(A writing exercise in which the first word was “shelf”.)
“Shelf seven.”
The words struck David’s ear drums like so many flies on a glue strip, their significance dying almost on contact.
“Did you want the catalogue code, too?”
The glue strips over-burdened, David’s head tilted to one side, involuntarily signalling his very real lack of comprehension.
“Sir?”
David’s irises shrank to pin points, his brain doing its best to pull focus back to the moment at hand. Emerald green flecks glinted in the near spotlight that bathed the librarian.
David fought not to shake his head in the hope of releasing the cob webs that had yet again taken hold of his brain. He wet his tongue, a dry mouth crusting his silence.
“Perhaps you could write that down for me,” he smiled at the eternally patient woman behind the counter.
Despite David’s complete lack of social graces, he was an easy patron for the woman. He knew exactly what book he was looking for, rather than simply presenting her with a laundry list of random words that only may have appeared in the book title or subject matter.
Slowly drawing a scrap of paper from a tidy stack, the woman dragged her pencil in tight arcs and lines. With each stroke, David was certain that he could hear the graphite crack and flake from the pencil’s tip until finally, the room went silent again.
Looking up, he caught the librarian’s eye, which crinkled as she slid the paper across the counter.
David smiled as he swiped the sheet and dissolved into the stacks, leaving behind a rapidly dissipating vapour trail of Old Spice and anxiety.
Moving swiftly down row after row, David had the sensation of being swept along by a rainbow-glittered tornado, the multicoloured book spines flashing by, muted here and there by cellophane wrappers designed to keep fingerprints and legibility at bay.
Despite his knowledge of perspective—a Grade 8 art class quickly coming to mind—the stacks seemed to narrow the further he journeyed into the bowels of the bibliographic beast. And all the air was drowned in the musty thoughts of insistent authors in cacophonic sensory overload.
David’s chameleon-like eyes worked in solitude, taking turns glancing from the dampening destiny sheet clutched between his fingers and the digital tattoos that graced the spines.

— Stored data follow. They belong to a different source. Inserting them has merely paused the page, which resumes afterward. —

(* ===== verification/RunLive.v ===== *)
(** A run never gets stuck: what holds of an active run while gates are decided in
    their turn and no job is rerun, and that a scheduler tick can then always move
    some job on unless one is already running or waiting for a human.  The two
    conditions are needed: [RunStuck] leaves them out. *)

From S2P Require Import Prelude GoStrings Domain Parse RunTables RunOps Needs Scheduler RunInv RunKeeps RunWorld RunCreate RunProps.

(** ** The invariant *)

Definition run_active (db : RunDB) : Prop := active (r_status (run db)) = true.
(** A job that runs or has failed. *)
Definition hot (st : Status) : bool := match st with StatusRunning | StatusFailed => true | _ => false end.
Definition hot_in_turn (db : RunDB) : Prop :=
  forall id row, jobs db !! id = Some row -> hot (j_status row) = true -> stages_before_done db row.
Definition running_in_turn (db : RunDB) : Prop :=
  forall id s, stages db !! id = Some s -> s_status s = StatusRunning -> before_done db (ss_ordinal (s_spec s)).

(** [pending]: the stages a transaction still has to cascade. *)
Record live_except (pending : uuid -> Prop) (db : RunDB) : Prop := {
  lv_hot : hot_in_turn db;
  lv_running : running_in_turn db;
  lv_stage : run_active db -> forall id s, stages db !! id = Some s -> active (s_status s) = true -> ~ pending id ->
    exists row, job_in db id row /\ unfinished (j_status row) = true;
  lv_closed : run_active db -> forall id s row, stages db !! id = Some s -> active (s_status s) = false ->
    job_in db id row -> unfinished (j_status row) = false;
  lv_run : run_active db -> exists id s, stages db !! id = Some s /\ active (s_status s) = true;
}.
Notation live := (live_except (fun _ => False)).

Lemma live_weaken (P Q : uuid -> Prop) db : (forall id, P id -> Q id) -> live_except P db -> live_except Q db.
Proof. intros H [H1 H2 H3 H4 H5]. split; [done..| |done|done]. intros Hr id s Hs Ha Hq. apply (H3 Hr id s Hs Ha). auto. Qed.

Lemma distinct_grows db db' : grows db db' -> distinct_ordinals db -> distinct_ordinals db'.
Proof.
  intros Hg H id s1 id' s1' Hs Hs' He. destruct (grows_stage_inv _ _ Hg _ _ Hs) as (s & Hs0 & E & _).
  destruct (grows_stage_inv _ _ Hg _ _ Hs') as (s' & Hs0' & E' & _). apply (H id s id' s' Hs0 Hs0'). congruence.
Qed.

(** The parts that do not depend on the run: only what ends more is new. *)
Lemma in_turn_grows db db' : grows db db' ->
  (forall id row', jobs db' !! id = Some row' -> hot (j_status row') = true ->
     exists row, jobs db !! id = Some row /\ (hot (j_status row) = true \/ stages_before_done db row)) ->
  (forall id s', stages db' !! id = Some s' -> s_status s' = StatusRunning ->
     exists s, stages db !! id = Some s /\ (s_status s = StatusRunning \/ before_done db (ss_ordinal (s_spec s)))) ->
  hot_in_turn db -> running_in_turn db -> hot_in_turn db' /\ running_in_turn db'.
Proof.
  intros Hg Hj Hs Hf Hr. split.
  - intros id row' Hrow Hst. destruct (Hj _ _ Hrow Hst) as (row & Hrow0 & Hb).
    assert (Hb' : stages_before_done db row) by (destruct Hb; [by eapply Hf|done]).
    destruct (grows_job _ _ Hg _ _ Hrow0) as (r2 & Hr2 & He & _). assert (r2 = row') as -> by congruence.
    destruct Hb' as (s & Hso & Hbd). destruct (grows_stage_of _ _ Hg row row' s He Hso) as (s' & Hso' & Hsp & _).
    exists s'. split; [done|]. rewrite Hsp. by eapply grows_before_done.
  - intros id s' Hs' Hst. destruct (Hs _ _ Hs' Hst) as (s & Hs0 & Hb).
    assert (Hb' : before_done db (ss_ordinal (s_spec s))) by (destruct Hb; [by eapply Hr|done]).
    destruct (grows_stage _ _ Hg _ _ Hs0) as (s2 & Hs2 & He & _). assert (s2 = s') as -> by congruence.
    rewrite He. by eapply grows_before_done.
Qed.

(** A run that has ended owes nothing more. *)
Lemma live_ended P db db' : grows db db' -> active (r_status (run db')) = false ->
  (forall id row', jobs db' !! id = Some row' -> hot (j_status row') = true -> exists row, jobs db !! id = Some row /\ hot (j_status row) = true) ->
  (forall id s', stages db' !! id = Some s' -> s_status s' = StatusRunning -> exists s, stages db !! id = Some s /\ s_status s = StatusRunning) ->
  live db -> live_except P db'.
Proof.
  intros Hg Hr Hj Hs [Hf Hru _ _ _]. destruct (in_turn_grows db db' Hg) as [H1 H2]; [| |done|done|].
  - intros id row' Hrow Hst. destruct (Hj _ _ Hrow Hst) as (row & ? & ?). eauto.
  - intros id s' Hs' Hst. destruct (Hs _ _ Hs' Hst) as (s & ? & ?). eauto.
  - split; [done|done|..]; intros Ha; unfold run_active in Ha; congruence.
Qed.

His left eye was first to light upon the congruence, a match that was shortly confirmed by his right eye. Binocular certitude.
This was the book.
Taking a deep calming breath that did little more than trigger a coughing spasm, David rubbed his hands against his trouser legs, only to realize he was smearing pulped paper onto his leg. The librarian’s note had given up the fight to remain whole under persistent perspiring assault.
Without being aware of his actions, David flipped the book’s pages through trembling fingers, eyes scanning for familiar references.

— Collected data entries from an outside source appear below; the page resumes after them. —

(** * TKD annotation dashboard: annotation repository, match registry,
      inference rules and progress statistics

    A shallow embedding of [data_manager.py] and of the pure inference helpers
    of [app.py].  Python dictionaries that are used as maps become [gmap]s or
    association lists (where the insertion order is observable), dictionaries
    used as structs become records, and the JSON files become explicit state
    that every operation takes and returns. *)

From Stdlib Require Import ZArith QArith Ascii String List Lia.
From stdpp Require Import gmap strings pretty list sorting.

Local Open Scope Z_scope.

(** ** Python values *)

(** The scalar values that the JSON documents of the dashboard carry in the
    fields the code reads.  A float is represented by the rational number it
    denotes (JSON has neither NaN nor infinities). *)
Inductive value : Type :=
  | VNone
  | VBool (b : bool)
  | VInt (z : Z)
  | VFloat (q : Q)
  | VStr (s : string).

(** What the model takes from the Python runtime without defining it: the
    [repr] of a float (used when a float ends up in an f-string) and
    [str.lower]. *)
Class PyRuntime := {
  float_repr : Q → string;
  str_lower : string → string
}.

(** The numeric tower of [==]: [True == 1 == 1.0]. *)
Definition num_of (v : value) : option Q :=
  match v with
  | VBool b => Some (inject_Z (if b then 1 else 0))
  | VInt z => Some (inject_Z z)
  | VFloat q => Some q
  | VNone | VStr _ => None
  end.

(** [a == b] on scalars. *)
Definition py_eq (a b : value) : bool :=
  match a, b with
  | VNone, VNone => true
  | VStr s, VStr t => bool_decide (s = t)
  | _, _ =>
      match num_of a, num_of b with
      | Some p, Some q => Qeq_bool p q
      | _, _ => false
      end
  end.

(** Truthiness: [bool(v)]. *)
Definition py_truthy (v : value) : bool :=
  match v with
  | VNone => false
  | VBool b => b
  | VInt z => negb (z =? 0)
  | VFloat q => negb (Qeq_bool q 0)
  | VStr s => negb (bool_decide (s = ""))
  end.

(** [str(v)], which is also what an f-string field [{v}] produces. *)
Definition py_str `{PyRuntime} (v : value) : string :=
  match v with
  | VNone => "None"
  | VBool b => if b then "True" else "False"
  | VInt z => pretty z
  | VFloat q => float_repr q
  | VStr s => s
  end.

(** A JSON object with scalar fields. *)
Abbreviation pydict := (gmap string value).

(** [d.get(k)] and [d.get(k, dflt)]. *)
Definition dget (d : pydict) (k : string) : value := default VNone (d !! k).
Definition dget_or (d : pydict) (k : string) (dflt : value) : value :=
  default dflt (d !! k).

(** ** Strings *)

(** [needle in hay] for two strings. *)
Fixpoint str_prefix (p s : string) : bool :=
  match p, s with
  | EmptyString, _ => true
  | String a p', String b s' => bool_decide (a = b) && str_prefix p' s'
  | String _ _, EmptyString => false
  end.

Fixpoint str_contains (needle hay : string) : bool :=
  str_prefix needle hay ||
  match hay with
  | EmptyString => false
  | String _ rest => str_contains needle rest
  end.

(** [s.replace(a, b)] for single characters. *)
Fixpoint str_replace_char (a b : ascii) (s : string) : string :=
  match s with
  | EmptyString => EmptyString
  | String c rest =>
      String (if bool_decide (c = a) then b else c) (str_replace_char a b rest)
  end.

(** [s.replace(old, new)] for a non-empty [old]: the occurrences are taken
    from the left and do not overlap.  [skip] counts the characters of an
    occurrence that are still to be passed over. *)
Fixpoint str_replace_from (old new : string) (skip : nat) (s : string) : string :=
  match s with
  | EmptyString => EmptyString
  | String c rest =>
      match skip with
      | S k => str_replace_from old new k rest
      | O =>
          if str_prefix old s
          then new +:+ str_replace_from old new (String.length old - 1) rest
          else String c (str_replace_from old new 0 rest)
      end
  end.

Definition str_replace (old new s : string) : string :=
  str_replace_from old new 0 s.

(** ** Inference rules ([app.py], the helpers of [page_annotate]) *)

Module Inference.

(** [DIMENSION_OPTIONS] of [constants.py], the entries the defaults use. *)
Definition role_options : list string := ["Attack"; "Contre Attack"; "Defence"].
Definition attitude_options : list string := ["Forward"; "Stationary"; "Backward"].
Definition scoring_value_options : list string :=
  ["No score"; "1"; "2"; "3"; "4"; "6"; "-1"; "-2"; "-3"; "-4"; "-6"].

(** [_ROLE_MIRROR.get(role)]. *)
Definition _ROLE_MIRROR (role : string) : option string :=
  if bool_decide (role = "Attack") then Some "Contre Attack"
  else if bool_decide (role = "Contre Attack") then Some "Attack"
  else if bool_decide (role = "Defence") then Some "Attack"
  else None.

(** [_ATTITUDE_MIRROR.get(attitude)]. *)
Definition _ATTITUDE_MIRROR (attitude : string) : option string :=
  if bool_decide (attitude = "Forward") then Some "Backward"
  else if bool_decide (attitude = "Backward") then Some "Forward"
  else if bool_decide (attitude = "Stationary") then Some "Stationary"
  else None.

(** [_penalty_pts(penalty_str)]; the argument is a string or [None]. *)
Definition _penalty_pts (penalty_str : option string) : Z :=
  match penalty_str with
  | None => 0
  | Some s =>
      if bool_decide (s = "") || bool_decide (s = "None") then 0
      else if str_contains "(-2)" s || str_contains "(+2)" s then 2
      else if str_contains "(-1)" s || str_contains "(+1)" s then 1
      else 0
  end.

(** [_match_option(value, options)]: the stored value matched against the
    options, first exactly (case-insensitively), then by containment. *)
Definition _match_option `{PyRuntime} (v : value) (options : list string)
    : option string :=
  if negb (py_truthy v) then None
  else
    let value_lower := str_replace_char "_" " " (str_lower (py_str v)) in
    match List.find (λ opt, bool_decide (str_lower opt = value_lower)) options with
    | Some opt => Some opt
    | None =>
        List.find (λ opt, str_contains value_lower (str_lower opt)
                          || str_contains (str_lower opt) value_lower) options
    end.

(** Truthiness of an optional string ([None] and [""] are falsy). *)
Definition truthy_opt (o : option string) : bool :=
  match o with
  | Some s => negb (bool_decide (s = ""))
  | None => false
  end.

(** [src] of [_render_fighter_layers]: the stored annotation when there is a
    non-empty one, else the event for the active fighter, else nothing. *)
Definition layer_src (existing_ann : option pydict) (event : pydict)
    (is_active : bool) : pydict :=
  match existing_ann with
  | Some ann =>
      if bool_decide (ann = ∅) then (if is_active then event else ∅) else ann
  | None => if is_active then event else ∅
  end.

(** Layer 3 of [_render_fighter_layers]: the default shown for the role.
    [src] is the record the defaults are read from, [other_role] what the
    session state holds for the other fighter. *)
Definition role_default `{PyRuntime} (src : pydict) (is_active : bool)
    (other_role : option string) : option string :=
  let role_default := _match_option (dget src "role") role_options in
  if negb (truthy_opt role_default) && negb is_active then
    match other_role with
    | Some r => if negb (bool_decide (r = "")) then _ROLE_MIRROR r else role_default
    | None => role_default
    end
  else role_default.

The red wagon on Bakersfield Hill.
The mustard-stained tuxedo on prom night.
The tow motor accident at the soda factory.
The surreal night at the library looking for a book available nowhere else.
It was all here, written in black sans-serif letters on egg-shell pages. So alien to see it captured on vellum and yet so familiar to a constantly refreshing memory.
Clearing his throat, David flipped ahead in the book, trying not to glance at the intervening pages, instead saving his energies for whatever he found on the last pages before the Appendix.
David smiled as he struck the back cover and realized there was no Appendix. He’d had emergency surgery shortly after his 21st birthday.
But the smile faded just as quickly as the memory as he peripherally espied the final words of the book to his left.
As though resisting a coiled spring, David turned his gaze upon the final paragraph, his temples literally throbbing with the rush of blood to his brain.
His eyes all but excised the first word. Then the second. Then the third.
Words became phrases. Phrases became sentences. Sentences revealed thoughts. That’s how writing worked.
The stacks rang with raucous laughter. Library patrons became meercats at the disturbing intrusive sound, unable to identify its source or direction.
They remained unaware that in the darkest corner of the library, a man had just learned how his life would end.
An ending, it turns out, that was pretty fucking funny.